The Digital Personal Data Protection Bill, 2023
Dr Gulshan Rai, Distinguished Fellow, VIF

India, currently, does not have a standalone law on data protection. The Information Technology Act, 2000 regulates the use of personal data. In the year 2017, Committee of Experts on Data Protection, chaired by Justice B. N. Srikrishna, was constituted by the Central Government to examine issues relating to data protection in the country. In July 2018, the said Committee submitted its report. The Personal Data Protection Bill, 2019 was introduced in Lok Sabha in December 2019 based on the recommendations of the said Committee. The Bill was referred to a Joint Parliamentary Committee which submitted its report in December 2021. In August 2022, the Bill was withdrawn from Parliament. In November 2022, a Draft Bill was released for public consultation.

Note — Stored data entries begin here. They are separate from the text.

Lemma pc_reserved s i q m h :
  mp_mem s -> mp_pc_inv s i q ->
  mp_pc_inv (mk_mpw (with_head (mw_chan s) h) (mw_res s) (mw_sent s ++ [m]) (mw_pub s ++ [false])
    (mw_rcvd s) (mw_cleared s) (mw_woken s) (mw_others s)) i q.
Proof.
  intros Hm. destruct q; simpl; rewrite ?length_app; simpl; try done; try (intros; split_and!; try tauto; lia).
  - intros (n & -> & Hs & Hp). exists n. split_and!; [done|by apply lookup_app_l_Some..].
  - intros (n & -> & Hp). exists n. split; [done|by apply lookup_app_l_Some].
  - intros (-> & -> & Hs & Hp). split_and!; [done|done|by apply lookup_app_l_Some..].
  - intros (-> & -> & Hs & Hp & Hc). split_and!; [done|done|by apply lookup_app_l_Some..|done].
Qed.

Lemma pc_published s i q n c :
  mp_cap c = mp_cap (mw_chan s) -> (forall m, q <> SPub m (Z.of_nat n)) ->
  mp_pc_inv s i q ->
  mp_pc_inv (mk_mpw c (mw_res s) (mw_sent s) (<[n := true]> (mw_pub s)) (mw_rcvd s)
    (mw_cleared s) (mw_woken s) (mw_others s)) i q.
Proof.
  intros Hc Hq.
  assert (forall k, mw_pub s !! k = Some true -> <[n := true]> (mw_pub s) !! k = Some true) as Hk.
  { intros k Hk. destruct (decide (n = k)) as [->|]; [|by rewrite list_lookup_insert_ne].
    apply list_lookup_insert_eq. by eapply lookup_lt_Some. }
  destruct q; simpl; rewrite ?Hc; try done.
  - intros (k & -> & Hs & Hp). exists k. split_and!; [done|done|].
    rewrite list_lookup_insert_ne; [done|]. intros ->. by eapply Hq.
  - intros (k & -> & Hp). exists k. auto.
  - intros (? & ? & ? & ?). split_and!; auto.
  - intros (? & ? & ? & ? & ?). split_and!; auto.
Qed.

Lemma step_others s pool i p s' p' j q :
  mp_inv s pool -> pool !! i = Some p -> mp_step i s p s' p' ->
  j <> i -> pool !! j = Some q -> mp_pc_inv s' j q.
Proof.
  intros Hinv Hi Hst Hne Hj. pose proof (mi_mem _ _ Hinv) as Hm.
  pose proof (mi_pcs _ _ Hinv _ _ Hi) as Hp. pose proof (mi_pcs _ _ Hinv _ _ Hj) as Hq.
  simpl in Hp, Hq.
  assert (consumer_pc p -> ~ consumer_pc q) as Hone.
  { intros C1 C2. apply Hne. by rewrite (consumer_is_0 _ _ _ Hp C1), (consumer_is_0 _ _ _ Hq C2). }
  destruct Hst; try exact Hq; try (apply (pc_same s); [by split_and!|exact Hq]);
    try (apply (pc_same s); [apply same_queue_wake_if|exact Hq]).
  - by apply pc_reserved.
  - destruct Hp as (n & -> & _). rewrite Nat2Z.id. apply pc_published; [done| |done].
    intros m' ->. apply Hne. by apply (mi_distinct _ _ Hinv _ _ _ _ _ Hj Hi).
  - specialize (Hone I). destruct q; try done; by destruct Hone.
  - specialize (Hone I). destruct q; simpl in *; rewrite ?length_app; simpl; try done;
      try (by destruct Hone); split_and!; try tauto; lia.
  - case_decide; [|exact Hq]. apply (pc_same s); [by split_and!|exact Hq].
Qed.

Lemma step_cleared s pool i p s' p' :
  mp_inv s pool -> pool !! i = Some p -> mp_step i s p s' p' ->
  mw_cleared s' = true -> exists t v, <[i := p']> pool !! 0%nat = Some (RTail t v).
Proof.
  intros Hinv Hi Hst Hc. pose proof (mi_pcs _ _ Hinv _ _ Hi) as Hp. simpl in Hp.
  assert (mw_cleared s = true -> (forall t v, p <> RTail t v) ->
          exists t v, <[i := p']> pool !! 0%nat = Some (RTail t v)) as Hkeep.
  { intros Hcl Hn. destruct (mi_cleared _ _ Hinv Hcl) as (t & v & H0). exists t, v.
    rewrite lookup_insert_ne; [done|]. intros ->. simplify_eq. by eapply Hn. }
  destruct Hst; simpl in Hc; try (apply Hkeep; [exact Hc|discriminate]); try done.
  - unfold mw_wake_if in Hc. apply Hkeep; [by destruct (decide _)|discriminate].
  - destruct Hp as (-> & _). exists t, v. apply lookup_insert_eq.
  - apply Hkeep; [by destruct (decide _)|discriminate].
  - unfold mw_wake_if in Hc. apply Hkeep; [by destruct (decide _)|discriminate].
Qed.

Lemma step_distinct s pool i p s' p' :
  mp_inv s pool -> pool !! i = Some p -> mp_step i s p s' p' ->
  forall j k m m' h, <[i := p']> pool !! j = Some (SPub m h) ->
    <[i := p']> pool !! k = Some (SPub m' h) -> j = k.
Proof.
  intros Hinv Hi Hst j k m m' h. rewrite !lookup_insert.
  assert (forall l x y, pool !! l = Some (SPub x y) -> y < mp_head (mw_chan s)) as Hlt.
  { intros l x y Hl. apply (mi_pcs _ _ Hinv) in Hl as (n & -> & Hs & _).
    rewrite (mm_head _ (mi_mem _ _ Hinv)). apply lookup_lt_Some in Hs. lia. }
  repeat case_decide; subst; try done.
  - destruct Hst; try done. intros [= -> ->] Hk. specialize (Hlt _ _ _ Hk). lia.
  - destruct Hst; try done. intros Hk [= -> ->]. specialize (Hlt _ _ _ Hk). lia.
  - apply (mi_distinct _ _ Hinv).
Qed.

Lemma step_unpub s pool i p s' p' :
  mp_inv s pool -> pool !! i = Some p -> mp_step i s p s' p' ->
  forall n, mw_pub s' !! n = Some false ->
    pool_some (fun p => exists m, p = SPub m (Z.of_nat n)) (<[i := p']> pool).
Proof.
  intros Hinv Hi Hst n Hn. pose proof (mi_mem _ _ Hinv) as Hm.
  pose proof (mi_pcs _ _ Hinv _ _ Hi) as Hp. simpl in Hp.
  assert (mw_pub s !! n = Some false -> (forall m, p <> SPub m (Z.of_nat n)) ->
    pool_some (fun p => exists m, p = SPub m (Z.of_nat n)) (<[i := p']> pool)) as Hkeep.
  { intros Hf Hne. eapply pool_some_keep; [exact Hi| |by apply (mi_unpub _ _ Hinv)].
    intros [m Em]. by eapply Hne. }
  destruct Hst; simpl in Hn; try (apply Hkeep; [exact Hn|discriminate]).
  - (* reserve *)
    apply lookup_app_Some in Hn as [Hn|[Hle Hn]]; [apply Hkeep; [done|discriminate]|].
    apply list_lookup_singleton_Some in Hn as [Hz _]. apply pool_some_now. exists m. f_equal.
    rewrite (mm_head _ Hm) in H. rewrite (mm_pub _ Hm) in *. lia.
  - (* publish *)
    destruct Hp as (k & -> & _ & Hk). rewrite Nat2Z.id in Hn.
    destruct (decide (k = n)) as [->|Hne].
    + rewrite list_lookup_insert_eq in Hn by (by eapply lookup_lt_Some). done.
    + rewrite list_lookup_insert_ne in Hn by done. apply Hkeep; [done|]. intros x [= _ ?]. lia.
  - unfold mw_wake_if in Hn. apply Hkeep; [by destruct (decide _)|discriminate].
  - apply Hkeep; [by destruct (decide _)|discriminate].
  - unfold mw_wake_if in Hn. apply Hkeep; [by destruct (decide _)|discriminate].
Qed.

Lemma holds_nonneg p : 0 <= holds p.
Proof. destruct p; simpl; lia. Qed.

(** The accountant's books: charges and releases of this channel and of the
    other users always match what the queue and the threads hold. *)
Definition books (s : mp_world) (out : Z) : Prop :=
  acct_wf (mw_res s) /\ 0 <= mw_others s /\
  (mw_res s <> None -> in_use (mw_res s) XTC_RES_CHAN_SLOTS = mw_others s + out).

Lemma books_charge s n c r' out d :
  books s out -> 0 <= n <= INT64_MAX -> 0 <= d ->
  charge (mw_res s) XTC_RES_CHAN_SLOTS n = (c, r') ->
  books (mw_account s r' (mw_others s + d)) (out + (if decide (c = XTC_OK) then n else 0) - d).
Proof.
  intros (Hwf & Ho & Hu) Hn Hd E.
  destruct (charge_spec (mw_res s) XTC_RES_CHAN_SLOTS n c r' Hwf ltac:(done) Hn E) as [[-> Hm]|(-> & Hnn & Hm)];
    pose proof Hm as (Hwf' & HN & _); (unfold books; simpl; split_and!; [done|lia|]); intros Hr;
    rewrite (moved_use _ _ _ _ Hm), Hu by (done || tauto); simpl; lia.
Qed.

Lemma books_uncharge s n out d :
  books s out -> 0 <= n -> n <= mw_others s + out -> 0 <= mw_others s - d ->
  books (mw_account s (uncharge (mw_res s) XTC_RES_CHAN_SLOTS n) (mw_others s - d)) (out - n + d).
Proof.
  intros (Hwf & Ho & Hu) Hn Hle Hd.
  assert (moved (mw_res s) (uncharge (mw_res s) XTC_RES_CHAN_SLOTS n) XTC_RES_CHAN_SLOTS (- n)) as Hm.
  { apply uncharge_spec; [done|done|done|]. intros Hr. rewrite Hu by done. lia. }
  pose proof Hm as (Hwf' & HN & _). unfold books. simpl. split_and!; [done|lia|]. intros Hr.
  rewrite (moved_use _ _ _ _ Hm), Hu by (done || tauto). lia.
Qed.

In August 2023, the Digital Personal Data Protection Bill, 2023 (“2023 Bill”) was introduced in Parliament.

The 2023 Bill provides for a legislative backing to the Supreme Court’s landmark judgement in Justice K. S. Puttaswamy (Retd) Vs Union of India Case (2017)[1]. A nine-judge bench of the Supreme Court unanimously held that Indians have a constitutionally protected fundamental right to privacy that is an intrinsic part of life and liberty under Article 21.

Given herein below are the key features of the 2023 Bill which have been provided in a questionnaire form for ease of understanding:

What is the applicability of the 2023 Bill?

The 2023 Bill will apply to the processing of digital personal data within India where the said data is collected in digital form or in a non-digital form and digitised subsequently[2]. It will also apply to the processing of personal data outside India, if it is for offering goods or services or profiling individuals in India[3].

What is outside the ambit of the 2023 Bill?

The 2023 Bill does not apply to personal data processed by an individual for any personal or domestic purpose; and personal data that is made or caused to be made publicly available by the data principal to whom such personal data relates; or any other person who is under an obligation under any law for the time being in force in India to make such personal data publicly available[4].

Who is a data principal?

The 2023 Bill defines a data principal as an individual to whom the personal data relates and where such individual is— (i) a child, includes the parents or lawful guardian of such a child; (ii) a person with disability, includes her lawful guardian, acting on her behalf[5]. In other words, an individual whose data is being processed is a data principal.

Who is a data fiduciary?

The 2023 Bill defines data fiduciary as a person who alone or in conjunction with other persons determines the purpose and means of processing of personal data[6].

What are the grounds for processing personal data (of data principal) by data fiduciary?

A person may process the personal data of a data principal only in accordance with the provisions of the 2023 Bill and for a lawful purpose, for which the data principal has given his consent; or for certain legitimate uses[7].

What are the obligations of data fiduciary?

Data fiduciary must: (i) be responsible for complying with the provisions of 2023 Bill and the rules made thereunder in respect of any processing undertaken by it or on its behalf by a data processor[8]; (ii) implement appropriate technical and organisational measures to ensure effective observations of the provisions of 2023 Bill and rules made thereunder; (iii) in the event of data breach, give the Data Protection Board established by the Central Government and the each affected data principal, intimation of such breach; (iv) establish effective mechanisms to redress grievances of data principals; etc. [9]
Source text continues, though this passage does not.